Try it
Please keep to the lines below from the one with "ex_pages : list ExclusivePage;" through the one with "(size <=? ep_alloc_size", and restate them word for word, ends included.

Stored data entries:
Start of Block
(* ===== verification/ExclusivePool.v ===== *)
(** * The exclusive pool

    Model of [ExclusiveMemoryPool] of [memory_pool/exclusive_pool.rs]: every
    page carries exactly one slice, and pages found free often enough are
    given back to the storage. *)

From S2P Require Import Prelude Ids Storage Slices Ring Usage PageInv RingSpec Pool StaticPool DeviceNum.

Open Scope N_scope.
Open Scope rust_scope.

Record ExclusivePage := mkExPage {
  ep_slice : Slice;
  ep_alloc_size : N;
  ep_free_count : N
}.

Record ExclusiveMemoryPool := mkExclusive {
  ex_pages : list ExclusivePage;
  ex_alignment : N;
  ex_dealloc_period : N;
  ex_last_dealloc_check : N;
  ex_max_alloc_size : N;
  ex_cur_avg_size : f64
}.

Definition SIZE_AVG_DECAY : f64 := f64_hundredth.
Definition ALLOC_AFTER_FREE : N := 5.

Definition ex_set_pages (p : ExclusiveMemoryPool) (pages : list ExclusivePage) : ExclusiveMemoryPool :=
  mkExclusive pages (ex_alignment p) (ex_dealloc_period p) (ex_last_dealloc_check p)
    (ex_max_alloc_size p) (ex_cur_avg_size p).
Definition ex_set_avg (p : ExclusiveMemoryPool) (avg : f64) : ExclusiveMemoryPool :=
  mkExclusive (ex_pages p) (ex_alignment p) (ex_dealloc_period p) (ex_last_dealloc_check p)
    (ex_max_alloc_size p) avg.

Definition ExclusiveMemoryPool_new (max_alloc_size alignment dealloc_period : N)
  : outcome ExclusiveMemoryPool :=
  let? r := checked_rem max_alloc_size alignment in
  let? _ := assert_ (r =? 0) "assertion failed: max_alloc_size % alignment == 0" in
  Ret (mkExclusive [] alignment dealloc_period 0 max_alloc_size
         (f64_div (f64_of_u64 max_alloc_size) f64_two)).

Definition page_fits (w : World) (size : N) (exclude : option StorageExclude) (pg : ExclusivePage)
  : bool :=
  (size <=? ep_alloc_size pg) && Slice_is_free w (ep_slice pg)
  && negb (excluded_by exclude (sh_id (sl_storage (ep_slice pg)))).

(** [Iterator::min_by_key] over the candidates: the first of the smallest. *)
Fixpoint min_free_count (best : nat * ExclusivePage) (l : list (nat * ExclusivePage)) : nat * ExclusivePage :=
  match l with
  | [] => best
  | x :: l => min_free_count (if ep_free_count x.2 <? ep_free_count best.2 then x else best) l
  end.

(** The page is returned by its index: the code returns a mutable reference. *)
Definition get_free_page (w : World) (p : ExclusiveMemoryPool) (size : N)
  (exclude : option StorageExclude) : option (nat * ExclusivePage) :=
  match filter (λ x, page_fits w size exclude x.2) (imap pair (ex_pages p)) with
  | [] => None
  | x :: l => Some (min_free_count x l)
  end.

Definition ExclusiveMemoryPool_get (p : ExclusiveMemoryPool) (b : SliceBinding)
  : option StorageHandle :=
  (λ x, sl_storage (ep_slice x.2)) <$>
    list_find (λ pg, Slice_id (ep_slice pg) = bref_id b) (ex_pages p).

Definition next_avg (avg : f64) (size : N) : f64 :=
  f64_add (f64_mul avg (f64_sub f64_one SIZE_AVG_DECAY)) (f64_mul (f64_of_u64 size) SIZE_AVG_DECAY).

Definition ExclusiveMemoryPool_try_reserve (p : ExclusiveMemoryPool) (size : N)
  (exclude : option StorageExclude) : M World (option SliceHandle * ExclusiveMemoryPool) :=
  let p := ex_set_avg p (next_avg (ex_cur_avg_size p) size) in
  let! padding := lift (calculate_padding size (ex_alignment p)) in
  let! w := get_state in
  match get_free_page w p size exclude with
  | None => ret (None, p)
  | Some (k, page) =>
      let slice := set_padding (set_utilization (ep_slice page) (mkUtilization 0 size)) padding in
      let page := mkExPage slice (ep_alloc_size page) (saturating_sub (ep_free_count page) 1) in
      let p := ex_set_pages p (<[k := page]> (ex_pages p)) in
      let! h := HandleRef_clone (sl_handle (ep_slice page)) in
      ret (Some h, p)
  end.

Section Ops.
Context {S : Type} `{ComputeStorage S}.

Definition alloc_page (p : ExclusiveMemoryPool) (storage : S) (size : N)
  : M World (ExclusivePage * ExclusiveMemoryPool * S) :=
  let! alloc_size := lift (next_multiple_of u64_max
    (N.max (f64_to_u64 (ex_cur_avg_size p)) size) (ex_alignment p)) in
  let! '(handle_storage, storage) := cs_alloc alloc_size storage in
  let! handle := SliceHandle_new in
  let! padding := lift (calculate_padding size (ex_alignment p)) in
  let slice := mkSlice handle_storage handle padding in
  let slice := set_padding (set_utilization slice (mkUtilization 0 size)) padding in
  let page := mkExPage slice alloc_size (ALLOC_AFTER_FREE - 1) in
  ret (page, ex_set_pages p (ex_pages p ++ [page]), storage).

Definition ExclusiveMemoryPool_alloc (p : ExclusiveMemoryPool) (storage : S) (size : N)
  : M World (SliceHandle * ExclusiveMemoryPool * S) :=
  let! _ := lift (assert_ (size <=? ex_max_alloc_size p)
    "Should allocate less than maximum size in pool!") in
  let! '(page, p, storage) := alloc_page p storage size in
  let! h := HandleRef_clone (sl_handle (ep_slice page)) in
  ret (h, p, storage).

Definition ExclusiveMemoryPool_get_memory_usage (w : World) (p : ExclusiveMemoryPool)
  : outcome MemoryUsage :=
  let used_slices := filter (λ pg, negb (Slice_is_free w (ep_slice pg))) (ex_pages p) in
  let? in_use := sum_u64 ((λ pg, sh_size (sl_storage (ep_slice pg))) <$> used_slices) 0 in
  let? padding := sum_u64 ((λ pg, sl_padding (ep_slice pg)) <$> used_slices) 0 in
  let? reserved := sum_u64 (ep_alloc_size <$> ex_pages p) 0 in
  Ret (mkUsage (N.of_nat (length used_slices)) in_use padding reserved).

(** The closure of [retain_mut], page by page; a page that is not retained is
    dropped with the handle of its slice. *)
Fixpoint exclusive_retain (explicit : bool) (pages : list ExclusivePage) (storage : S)
  : M World (list ExclusivePage * S) :=
  match pages with
  | [] => ret ([], storage)
  | page :: rest =>
      let! w := get_state in
      if Slice_is_free w (ep_slice page) then
        let! free_count := lift (checked_add u32_max (ep_free_count page) 1) in
        let page := mkExPage (ep_slice page) (ep_alloc_size page) free_count in
        if (ALLOC_AFTER_FREE <=? free_count) || explicit then
          let storage := cs_dealloc (sh_id (sl_storage (ep_slice page))) storage in
          let! _ := HandleRef_drop (sl_handle (ep_slice page)) in
          exclusive_retain explicit rest storage
        else
          let! '(rest, storage) := exclusive_retain explicit rest storage in
          ret (page :: rest, storage)
      else
        let! '(rest, storage) := exclusive_retain explicit rest storage in
        ret (page :: rest, storage)
  end.

Definition ExclusiveMemoryPool_cleanup (p : ExclusiveMemoryPool) (storage : S) (alloc_nr : N)
  (explicit : bool) : M World (ExclusiveMemoryPool * S) :=
  let check_period := ex_dealloc_period p / ALLOC_AFTER_FREE in
  let! due :=
    (if explicit then ret true
     else let! d := lift (checked_sub alloc_nr (ex_last_dealloc_check p)) in
          ret (check_period <=? d)) in
  if due then
    let! '(pages, storage) := exclusive_retain explicit (ex_pages p) storage in
    ret (mkExclusive pages (ex_alignment p) (ex_dealloc_period p) alloc_nr
           (ex_max_alloc_size p) (ex_cur_avg_size p), storage)
  else ret (p, storage).

#[export] Instance ExclusivePool_MemoryPool : MemoryPool S ExclusiveMemoryPool := {
  mp_max_alloc_size := ex_max_alloc_size;
  mp_get := ExclusiveMemoryPool_get;
  mp_try_reserve := ExclusiveMemoryPool_try_reserve;
  mp_alloc := ExclusiveMemoryPool_alloc;
  mp_get_memory_usage := ExclusiveMemoryPool_get_memory_usage;
  mp_cleanup := ExclusiveMemoryPool_cleanup
}.
End Ops.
End of Block
Task response
  ex_pages : list ExclusivePage;
  ex_alignment : N;
  ex_dealloc_period : N;
  ex_last_dealloc_check : N;
  ex_max_alloc_size : N;
  ex_cur_avg_size : f64
}.

Definition SIZE_AVG_DECAY : f64 := f64_hundredth.
Definition ALLOC_AFTER_FREE : N := 5.

Definition ex_set_pages (p : ExclusiveMemoryPool) (pages : list ExclusivePage) : ExclusiveMemoryPool :=
  mkExclusive pages (ex_alignment p) (ex_dealloc_period p) (ex_last_dealloc_check p)
    (ex_max_alloc_size p) (ex_cur_avg_size p).
Definition ex_set_avg (p : ExclusiveMemoryPool) (avg : f64) : ExclusiveMemoryPool :=
  mkExclusive (ex_pages p) (ex_alignment p) (ex_dealloc_period p) (ex_last_dealloc_check p)
    (ex_max_alloc_size p) avg.

Definition ExclusiveMemoryPool_new (max_alloc_size alignment dealloc_period : N)
  : outcome ExclusiveMemoryPool :=
  let? r := checked_rem max_alloc_size alignment in
  let? _ := assert_ (r =? 0) "assertion failed: max_alloc_size % alignment == 0" in
  Ret (mkExclusive [] alignment dealloc_period 0 max_alloc_size
         (f64_div (f64_of_u64 max_alloc_size) f64_two)).

Definition page_fits (w : World) (size : N) (exclude : option StorageExclude) (pg : ExclusivePage)
  : bool :=
  (size <=? ep_alloc_size pg) && Slice_is_free w (ep_slice pg)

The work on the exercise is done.